It had been a few rough years for the national team, first with a sixth-place finish in the 2002 FIBA World Championships and then with an embarrassing bronze medal in the 2004 Athens Olympics. Interest in Team USA was waning, and it was the job of Coach K and chairman Jerry Colangelo to earn a more serious commitment from the top players in the NBA.

In the decade that has passed since, the United States has two Olympic gold medals and exactly zero losses. Krzyzewski’s involvement with USA Basketball has been an unconditional success in every level. Some of those triumphs are just more transparent than others.

It’s no coincidence the Duke team that will play for the national championship on Monday features three key starters who spent their formative years playing next to each other on the youth levels of Team USA. Duke wouldn’t be here without Jahlil Okafor, Tyus Jones and Justise Winslow, and the three players might not be at Duke if not for Krzyzewski’s immense influence on USA Basketball.

“It was very valuable for us to play together on one of the bigger stages overseas,” Okafor said of his Team USA experience the day before the title game. “Winning a gold medal. That’s one of the reasons we’ve been able to play so well in situations like playing at Wisconsin and playing at Louisville. We’ve been on big stages together.”

SB Nation presents: Why Duke has what it takes to win it all

Okafor and Jones first entered the national team program for the 2011 FIBA Americas U16 Championship, where they won a gold medal. The next year, Winslow joined the pair for the 2012 FIBA U17 World Championships for another first-place finish. One year after that, Okafor and Winslow were the only two high school players on the the gold medal-winning team at the the 2013 FIBA U19 World Championship, playing alongside current NBA rookies like Aaron Gordon, Marcus Smart and Elfrid Payton.

Okafor was always dominant, even when competing against players a year or two older. On the U19 team in 2013, he finished the tournament shooting 77.2 percent from the field with an astonishing PER of 40.2. The reputation he’s staked as the most polished low post scorer in years can be attributed more to his work with USA Basketball than anything he did in high school or on the grassroots circuit.

From the earliest days of his recruitment, Okafor talked openly about a packaged deal with Jones. Okafor and Jones followed through by committing to Duke, and Winslow gave his verbal soon after. Jones was from Minnesota, Okafor was from Chicago and Winslow was from Houston, but the connection they formed playing for USA Basketball was clearly influential.
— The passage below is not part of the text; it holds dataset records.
(** One round always succeeds, and takes weight off the arguments. *)
Lemma default_round_run kept l s : stale_round typeRefs any true (pt_args s) = Ret l → l ≠ [] → patch_state kept s →
  ∃ s', default_round typeRefs fuel order l s = Ret (Some s') ∧ patch_state kept s' ∧ default_step (pt_args s) (pt_args s')
    ∧ (W (roots_open (pt_args s')) < W (roots_open (pt_args s)))%nat.
Proof.
  intros Hround Hne [Hn Hlt Hopen Hheap Hkept]. pose proof Hround as Hround0. unfold stale_round in Hround. destruct (stale_args typeRefs any (pt_args s)) as [all|] eqn:Eall; [|done]. cbn [mbind outcome_bind] in Hround. injection Hround as Hl.
  assert (Hst : ∀ x, x ∈ l → st_transient x = true ∧ st_arg x ∈ roots_subs (pt_args s) ∧ ∃ c o i tc fields, stale_shape typeRefs x c o i tc fields).
  { intros x Hx. rewrite <-Hl in Hx. apply list_elem_of_filter in Hx as [Ht Hx]. split; [by destruct (st_transient x)|]. by eapply stale_args_elem. }
  destruct (default_unions_run l (pt_next s)) as (news & n' & E & Hle & Hf & Hnd & Hb & Hall); [intros x Hx; by apply Hst|]. unfold default_round. rewrite E. cbn [mbind outcome_bind].
  assert (Hnl : ∀ x a, (x, a) ∈ news → x ∈ l) by (intros x a Hx; rewrite <-Hf; by apply (list_elem_of_fmap_2 fst _ (x, a))).
  assert (Hclosed : ∀ x a, (x, a) ∈ news → closed_default x a) by (intros x a (k & k' & [_ _ _ ?])%Hall; done).
  set (h := add_objects (roots_results (snd <$> news)) (pt_heap s)).
  assert (Hnewh : ∀ x a r, (x, a) ∈ news → r ∈ arg_results a → h !! rid r = Some r).
  { intros x a r Hx Hr. unfold h. apply add_objects_in; [eapply sublist_NoDup; [exact Hnd|apply roots_results_ids]|]. apply elem_of_roots_results. exists a. split; [|done]. by apply (list_elem_of_fmap_2 snd _ (x, a)). }
  assert (Holdh : ∀ i, i < pt_next s → h !! i = pt_heap s !! i).
  { intros i Hi. unfold h. apply add_objects_out. intros Hr. assert (Hbi : i ∈ roots_ids (snd <$> news)) by (eapply elem_of_submseteq; [exact Hr|]; apply sublist_submseteq, roots_results_ids). apply Hb in Hbi. lia. }
  assert (Hresid : ∀ r, r ∈ roots_results (pt_args s) → rid r < pt_next s).
  { intros r Hr. apply Hlt. eapply elem_of_submseteq; [by apply list_elem_of_fmap_2|]. apply sublist_submseteq, roots_results_ids. }
  rewrite (replace_unions_free (order news) ∅ h); [|intros x a Hx; rewrite Horder in Hx|intros k x a Hx; rewrite Horder in Hx|intros k k' a Hk; by rewrite lookup_empty in Hk]; cycle 1.
  { destruct (Hst x (Hnl x a Hx)) as (Htr & Hsub & c & o & i & tc & fields & [Ea _ _ _ _ _ _]). exists c, o, i. split; [done|]. rewrite Ea, Htr in Hsub. split; [by eapply Hopen|].
    intros r Hr. assert (Hrr : r ∈ roots_results (pt_args s)) by (eapply roots_subs_results; [exact Hsub|done]). rewrite Holdh by (by apply Hresid). by apply Hheap. }
  { destruct (Hst x (Hnl x a Hx)) as (_ & _ & Hsh). pose proof (Hclosed x a Hx) as Hcl. split_and!; [|by eapply closed_default_free|by intros r; apply (Hnewh x)].
    destruct Hcl as (c & o & idx & _ & _ & _ & _ & _ & -> & _). eauto. }
  eexists. split; [reflexivity|]. cbn [pt_args pt_next]. set (m := replacements news).
  assert (Hm : ∀ k new, m !! k = Some new → ∃ i x, news !! i = Some (x, new) ∧ st_id x = k ∧ x ∈ l ∧ ∃ a b, new_union x a new b).
  { intros k new (i & x & Hi & Hk)%replacements_elem. exists i, x. split_and!; [done|done| |]; [rewrite <-Hf; apply list_elem_of_fmap; exists (x, new); split; [done|]; by eapply list_elem_of_lookup_2|]. eapply Hall. by eapply list_elem_of_lookup_2. }
  assert (Hunion : ∀ k new, m !! k = Some new → ∃ c o i, new = UnionArg c o i false) by (intros k new (i & x & _ & _ & _ & a & b & [_ _ (c & o & j & -> & _) _])%Hm; eauto).
  assert (Hat : ∀ k new, m !! k = Some new → ∃ i, (snd <$> news) !! i = Some new) by (intros k new (i & x & Hi & _)%Hm; exists i; by rewrite list_lookup_fmap, Hi).
  assert (Hfresh : ∀ k new, m !! k = Some new → NoDup (tail (arg_ids new)) ∧ ∀ x, x ∈ tail (arg_ids new) → pt_next s ≤ x < n').
  { intros k new Hk. split; [destruct (Hm k new Hk) as (_ & _ & _ & _ & _ & a & b & [_ [Hnn _] _ _]); rewrite arg_ids_children in Hnn |- *; by apply NoDup_cons in Hnn as [_ ?]|].
    intros x Hx%tail_ids. apply Hb. destruct (Hat k new Hk) as [i Hi]. unfold roots_ids. apply list_elem_of_In, in_concat. exists (arg_ids new). split; [|by apply list_elem_of_In]. apply list_elem_of_In, list_elem_of_fmap. exists new. split; [done|]. by eapply list_elem_of_lookup_2. }
  assert (Hnew : ∀ k new, m !! k = Some new → NoDup (tail (arg_ids new)) ∧ ∀ x, x ∈ tail (arg_ids new) → pt_next s ≤ x) by (intros k new [F1 F2]%Hfresh; split; [done|]; intros x Hx%F2; lia).
  assert (Hdis : ∀ k k' new new' x, k ≠ k' → m !! k = Some new → m !! k' = Some new' → x ∈ tail (arg_ids new) → x ∉ tail (arg_ids new')).
  { intros k k' new new' x Hkk Hk Hk' Hx%tail_ids Hx'%tail_ids. destruct (Hm k new Hk) as (i & y & Hi & Hy & _), (Hm k' new' Hk') as (j & z & Hj & Hz & _).
    assert (Hij : i ≠ j) by (intros ->; rewrite Hi in Hj; injection Hj as -> ->; congruence).
    apply (roots_ids_disjoint (snd <$> news) i j new new' x); [done| | |done|done|done]; rewrite list_lookup_fmap; [by rewrite Hi|by rewrite Hj]. }
  assert (Hmfree : ∀ k k' new, m !! k = Some new → free_tree typeRefs (with_id k' new)).
  { intros k k' new (i & x & Hi & _ & Hxl & _)%Hm. apply list_elem_of_lookup_2 in Hi. eapply closed_default_free; [done|by apply Hst|by apply Hclosed]. }
  split_and!.
  - constructor; cbn [pt_args pt_next pt_heap].
    + apply (roots_patch_NoDup m Hunion (pt_next s) Hnew Hdis); [|done|done]. apply Forall_forall. intros a _. by apply (patch_NoDup m Hunion (pt_next s)).
    + intros x [Hx%Hlt|(k & new & _ & Hk & Hx)]%(roots_patch_elem m Hunion); [lia|]. by apply (Hfresh k new Hk).
    + apply (patch_open typeRefs m); [done|done|]. intros k new Hk. by apply (Hmfree k k).
    + intros r (x & (a & -> & Ha)%list_elem_of_fmap & Hr)%elem_of_roots_results. apply patch_results in Hr as [Hr|(k & new & Hk & Hr)]; [| |intros k new (c & o & i & ->)%Hunion; eauto].
      * assert (Hrr : r ∈ roots_results (pt_args s)) by (apply elem_of_roots_results; eauto). rewrite Holdh by (by apply Hresid). by apply Hheap.
      * destruct (Hm k new Hk) as (i & x & Hi & _). apply (Hnewh x new); [by eapply list_elem_of_lookup_2|done].
    + intros r Hr. destruct (Hkept r Hr) as [H1 H2]. split; [lia|]. by rewrite Holdh.
  - by exists l, news.
  - destruct (lighter_all m (pt_args s)) as [_ Hs].
    + apply Forall_forall. intros a _. apply patch_lighter.
    + intros c o i t new Hin Hk. destruct (Hm _ _ Hk) as (j & x & Hj & Hid & Hxl & a & b & [_ _ (c' & o' & i' & -> & Hw) _]). destruct (Hst x Hxl) as (Htr & Hxin & c1 & o1 & i1 & tc & fields & Hsh).
      pose proof Hsh as [Ea Eid _ _ _ _ _]. rewrite Ea, Htr in Hxin. assert (Heq : UnionArg c o i t = UnionArg c1 o1 i1 true) by (eapply subargs_inj; [exact Hn|done|done|]; change (arg_id c = arg_id c1); congruence).
      injection Heq as -> -> -> ->. split; [done|]. exists c', o', i'. split; [done|]. by eapply Hw.
    + apply Hs. destruct l as [|x l]; [done|]. destruct (Hst x) as (Htr & Hxin & c1 & o1 & i1 & tc & fields & Hsh); [by left|]. pose proof Hsh as [Ea Eid _ _ _ _ _]. rewrite Ea in Hxin.
      exists c1, o1, i1, (st_transient x). split; [done|]. unfold m, replacements. apply elem_of_dom. rewrite dom_list_to_map_L. apply elem_of_list_to_set, list_elem_of_fmap.
      assert (Hx : x ∈ fst <$> news) by (rewrite Hf; by left). apply list_elem_of_fmap in Hx as ([y a] & -> & Hy). exists (st_id y, a). split; [cbn; by rewrite <-Eid|]. apply list_elem_of_fmap. by exists (y, a).
Qed.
The expectations were immediately high:

“It’s a little early to talk about a national championship,” Winslow said the day he committed, in November 2013. “But I think we’ll have the team and the caliber of talent to get it done.”

There was a thought that packaged deals would become more popular in the wake of LeBron James’ run with the Miami Heat playing next to Dwyane Wade and Chris Bosh. It isn’t as easy to pull off as it might seem, though.

Class of 2015 stars Malik Newman and Diamond Stone also openly talked about a packaged deal after playing together in USA Basketball, but it fell apart before long. Stone will play at Maryland next year in part because of a connection to Under Armour on the grassroots circuit, while Newman, who played on Nike’s EYBL tour, remains uncommitted.

Which is to say: there are plenty of advantages hidden throughout the weird world of college basketball recruiting, and Krzyzewski has one of the biggest. That doesn’t mean he’s abusing his power, though. Just listen to James talk about playing for Krzyzewski and it’s evident Coach K has a unique way of connecting with young athletes. LeBron never needed Coach K and Coach K probably could have won gold even without LeBron, but a mutual respect endured nonetheless.

The 2014 recruiting class Duke put together, with four McDonald’s All-Americans (add guard Grayson Allen to the mix, as well) and three freshmen starters, is the type of coup only Kentucky is supposed to pull off. A decade ago, a team of one-and-dones at Duke seemed unthinkable. This is the same coach who once shamed William Avery’s mom because the guard decided to leave school early, but his mindset with potential early-entry players has changed dramatically.

Why? Being around the best players in the world has a way of making a person realize raw talent usually trumps everything else -- even experience. Duke will play for the national title on Monday night, and it got here thanks to work Krzyzewski started a decade ago. Every leg up helps in recruiting, and Duke has leveraged its biggest asset all the way to the championship game.